The fellowship will support scholarly research and research training that relates to both:
  1. The environment, defined broadly as the places where we live, work, and play; and
  2. Social justice movements working to address deeply rooted histories of structural inequity, violence, and racism against BIPOC (Black, Indigenous, people of color) communities, and other groups that have been made marginalized through social hierarchies.

More information on the fellowship opportunity and application materials are available here. Please submit your application through this form by 11:59pm PST on April 15th.

Please direct any questions to Sibyl Diver sdiver@stanford.edu on behalf of the EJWG Coordinating Council, with a copy to ejwgstanford@gmail.com.

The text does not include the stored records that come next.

(* ===== verification/HandlerApp.v ===== *)
(** * The application and device stages ([libshvrpc/rpchandler/app.c],
      [libshvrpc/rpchandler/device.c])

    The methods of [.app] and [.device] every SHV application and device has.  The
    lookup of methods is generated by gperf from the tables in [app_method.gperf] and
    [device_method.gperf]. *)

From S2P Require Import Prelude Effects Stdio CpItem CpUnpack CpPack CpObstack CpLoops.
From S2P Require Import Rpcri Rpcaccess Strset RpcError RpcFile RpcDir RpcMsg RpcHead Handler HandlerSpec.

(** ** Definitions *)

Definition SHV_VERSION_MAJOR : Z := 3.
Definition SHV_VERSION_MINOR : Z := 0.

Inductive app_methods :=
  | APP_SHV_VERSION_MAJOR | APP_SHV_VERSION_MINOR | APP_NAME | APP_VERSION | APP_PING | APP_DATE.

Definition app_method_table : list (cstr * app_methods) := [
  (str "shvVersionMajor", APP_SHV_VERSION_MAJOR);
  (str "shvVersionMinor", APP_SHV_VERSION_MINOR);
  (str "name", APP_NAME);
  (str "version", APP_VERSION);
  (str "ping", APP_PING);
  (str "date", APP_DATE)].

Inductive device_methods := DEV_NAME | DEV_VERSION | DEV_SERIAL_NUMBER | DEV_UPTIME | DEV_RESET.

Definition device_method_table : list (cstr * device_methods) := [
  (str "name", DEV_NAME);
  (str "version", DEV_VERSION);
  (str "serialNumber", DEV_SERIAL_NUMBER);
  (str "uptime", DEV_UPTIME);
  (str "reset", DEV_RESET)].

Record rpchandler_app_conf : Type := AppConf {
  app_name : option cstr; app_version : option cstr; disable_date : bool }.

(** [dev_alerts] are the alerts the callback packs, if there is one; [dev_reset] is
    the callback. *)
Record rpchandler_device_conf (S : Type) : Type := DeviceConf {
  dev_name : option cstr;
  dev_version : option cstr;
  serial_number : option cstr;
  dev_alerts : option (list rpcalerts);
  dev_reset : option (M S unit) }.
Arguments DeviceConf {S} _ _ _ _ _.
Arguments dev_name {S} _.
Arguments dev_version {S} _.
Arguments serial_number {S} _.
Arguments dev_alerts {S} _.
Arguments dev_reset {S} _.

(** A method with only a name, a result, flags and an access level. *)
Definition plain_method (name : cstr) (res : option cstr) (fl acc : Z) : rpcdir :=
  Dir (Some name) None res fl acc [].

Definition app_dirs (conf : rpchandler_app_conf) : list rpcdir := [
  plain_method (str "shvVersionMajor") (Some (str "i")) RPCDIR_F_GETTER RPCACCESS_BROWSE;
  plain_method (str "shvVersionMinor") (Some (str "i")) RPCDIR_F_GETTER RPCACCESS_BROWSE;
  plain_method (str "name") (Some (str "s")) RPCDIR_F_GETTER RPCACCESS_BROWSE;
  plain_method (str "version") (Some (str "s")) RPCDIR_F_GETTER RPCACCESS_BROWSE;
  plain_method (str "ping") None 0 RPCACCESS_BROWSE] ++
  if disable_date conf then []
  else [plain_method (str "date") (Some (str "t")) RPCDIR_F_GETTER RPCACCESS_BROWSE].

Definition device_dirs : list rpcdir := [
  plain_method (str "name") (Some (str "s")) RPCDIR_F_GETTER RPCACCESS_BROWSE;
  plain_method (str "version") (Some (str "s")) RPCDIR_F_GETTER RPCACCESS_BROWSE;
  plain_method (str "serialNumber") (Some (str "s")) RPCDIR_F_GETTER RPCACCESS_BROWSE;
  plain_method (str "uptime") (Some (str "u|n")) RPCDIR_F_GETTER RPCACCESS_READ;
  plain_method (str "reset") None 0 RPCACCESS_COMMAND].
(** What is packed while the lock is held. *)
Definition respond_locked (i : Z) (ctx : msg) (f : rpcbroker P → P → P * bool) : M unit :=
  broker_lock;;
  b ← gets id;
  broker_unlock;;
  respond i ctx (f b);;
  mret tt.

Definition disconnect_client (i : Z) (ctx : msg) (j : Z) : M unit :=
  broker_lock;;
  b ← gets id;
  let valid := cid_valid b j in
  (if valid then c ← client_at j; emit (Disconnected j) else mret tt);;
  broker_unlock;;
  (if valid then send_void i ctx
   else send_error i ctx RPCERR_METHOD_CALL_EXCEPTION (Some (str "No such client")));;
  mret tt.

Definition mounted_client_info (now i : Z) (ctx : msg) (p : cstr) : M unit :=
  b ← gets id;
  match mounted_client (mounts b) (cid_active b) (siz b) p with
  | Found j _ => send_client_info now i j ctx
  | NotFound => send_void i ctx;; mret tt
  | OutOfBounds => fails ReadOutside
  end.

(** The second result is whether the request was handled. *)
Definition rpc_msg_request_broker (now i : Z) (ctx : msg) : M (msg * bool) :=
  name ← need NullPointer (method (hmeta ctx));
  match gperf_broker name with
  | None => mret (ctx, false)
  | Some M_NAME => no_param i ctx (λ ctx, respond_locked i ctx (λ b, cp_pack_str pack (bname b)))
  | Some M_CLIENT_INFO =>
      super ctx (with_param i ctx (reading (cp_unpack_int unpack (Signed 32))) (str "Expected Int") (λ ctx j,
        locked_do (b ← gets id; if cid_valid b j then send_client_info now i j ctx else send_void i ctx;; mret tt)))
  | Some M_MOUNTED_CLIENT_INFO =>
      super ctx (with_param i ctx (reading_str unpack ck) (str "Expected String") (λ ctx p,
        locked_do (mounted_client_info now i ctx p)))
  | Some M_CLIENTS =>
      super ctx (no_param i ctx (λ ctx, respond_locked i ctx (λ b,
        cp_pack_list_begin pack >>>
        for_each (λ j, when (cid_valid b j) (cp_pack_int pack j)) (seqZ 0 (siz b)) >>>
        cp_pack_container_end pack)))
  | Some M_MOUNTS =>
      super ctx (no_param i ctx (λ ctx, respond_locked i ctx (λ b,
        cp_pack_list_begin pack >>>
        for_each (λ m, cp_pack_str pack (Some (mpath m))) (mounts b) >>>
        cp_pack_container_end pack)))
  | Some M_DISCONNECT_CLIENT =>
      super ctx (with_param i ctx (reading (cp_unpack_int unpack (Signed 32))) (str "Expected Int") (disconnect_client i))
  end.

(** ** [.broker/currentClient] *)

(** The identifier and the time of a subscription; the time is [-1] without one. *)
Definition subscribe_param (ctx : msg) : M (msg * option (cstr * Z)) :=
  '(ctx, ty) ← reading (cp_unpack_type unpack) ctx;
  match ty with
  | CPITEM_STRING => '(ctx, ri) ← reading_str unpack ck ctx; mret (ctx, (., -1) <$> ri)
  | CPITEM_LIST =>
      '(ctx, ri) ← reading_str unpack ck ctx;
      match ri with
      | None => mret (ctx, None)
      | Some ri => '(ctx, t) ← reading (cp_unpack_int unpack (Signed 32)) ctx; mret (ctx, Some (ri, default (-1) t))
      end
  | _ => mret (ctx, None)
  end.

(** The entry with the time, new or the one that is there, and the entries sorted. *)
Definition subscribe_ttl (now i : Z) (ri : cstr) (t : Z) (new : bool) : M unit :=
  b ← gets id;
  c ← client_at i;
  l ← (if new then r ← need NullPointer (subscription_ri (subs b) ri); mret (ARR_ADD (ttlsubs c) (Ttlsub r (now + t)))
       else
         n ← need Assertion (find_ttl ri (ttlsubs c));
         mret (alter (λ x, Ttlsub (tri x) (now + t)) n (ttlsubs c)));
  update_client i (set_ttlsubs (qsort subttlcmp l)).

Definition api_subscribe (now i : Z) (ctx : msg) (x : cstr * Z) : M unit :=
  let '(ri, t) := x in
  broker_lock;;
  b ← gets id;
  let '(ss, res) := subscribe (subs b) ri i in
  modify (set_subs ss);;
  (if t >? 0 then subscribe_ttl now i ri t res else mret tt);;
  broker_unlock;;
  respond i ctx (cp_pack_bool pack res);;
  mret tt.

(** The value is followed by the end of a container that was not started. *)
Definition api_unsubscribe (i : Z) (ctx : msg) (ri : cstr) : M unit :=
  broker_lock;;
  c ← client_at i;
  (match find_ttl ri (ttlsubs c) with
   | Some n => update_client i (set_ttlsubs (ARR_DEL (ttlsubs c) n))
   | None => mret tt
   end);;
  b ← gets id;
  let '(ss, res) := unsubscribe (subs b) ri i in
  modify (set_subs ss);;
  broker_unlock;;
  respond i ctx (cp_pack_bool pack res >>> cp_pack_container_end pack);;
  mret tt.

Definition rpc_msg_request_broker_current_client (now i : Z) (ctx : msg) : M (msg * bool) :=
  name ← need NullPointer (method (hmeta ctx));
  match gperf_current_client name with
  | None => mret (ctx, false)
  | Some M_INFO => no_param i ctx (λ ctx, locked_do (send_client_info now i i ctx))
  | Some M_SUBSCRIBE =>
      with_param i ctx subscribe_param (str "Expected String or List") (api_subscribe now i)
  | Some M_UNSUBSCRIBE => with_param i ctx (reading_str unpack ck) (str "Expected String") (api_unsubscribe i)
  | Some M_SUBSCRIPTIONS =>
      no_param i ctx (λ ctx, c ← client_at i; respond_locked i ctx (λ b, pack_subscriptions now (subs b) c))
  end.

Definition rpcbroker_api_msg (now i : Z) (ctx : msg) : M (msg * bool) :=
  p ← need NullPointer (path (hmeta ctx));
  if strcmp p (str ".broker") =? 0 then rpc_msg_request_broker now i ctx
  else if strcmp p (str ".broker/currentClient") =? 0 then rpc_msg_request_broker_current_client now i ctx
  else mret (ctx, false).
End api.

Environmental justice provides an opportunity to engage in a wide array of research questions regarding the causes of and community responses to social and environmental inequity.

Epidemiology, Data Science & Environmental Change:
EJ asks hard questions about risk and vulnerability analysis. How can we quantitatively measure environmental injustice? How do we understand the cumulative effects of racial and socioeconomic disparities with environmental hazard and health exposures? How do we understand human dimensions of environmental change, in relation to problems of social equity?

Public Health & Participatory Research Methods
Community-based participatory research methods are a fundamental component of much of the public health-oriented EJ research. How do we pursue equitable collaboration between academic and communities and/or community-based researchers?

Ethics & Legal Theory
What are the ethical foundations of EJ, and its implications for theories of justice. What are some of the jurisdictional challenges of global environmental problems, e.g. internationalization of risks that arise from international and domestic law (legislation and treaties) regulating the waste trade.

Sociology, Social Movements, and Education
Studying environmental protest movements is an important part of EJ research. When do environmental justice movements arise and under what conditions do they succeed or fail? How do we effectively teach EJ histories in the classroom?

Humanities & Critical Theory
EJ research uses perspectives from critical race theory and ethnic studies to understand contemporary environmental movements. As environmental justice and human rights movements join forces, how do we understand the globalization of the environmental justice movement (e.g. international dimensions of inequity and the flow of resources between states that a climate treaty might require)?

EJ Champions

There are a few, isolated examples of current efforts and research at Stanford that contain elements of environmental justice. Postdoctoral fellows, graduate students, and selected faculty are exploring human-centered fields of inquiry in tandem with natural and physical sciences to understand and further scholarship in justice and equity within environment and resources.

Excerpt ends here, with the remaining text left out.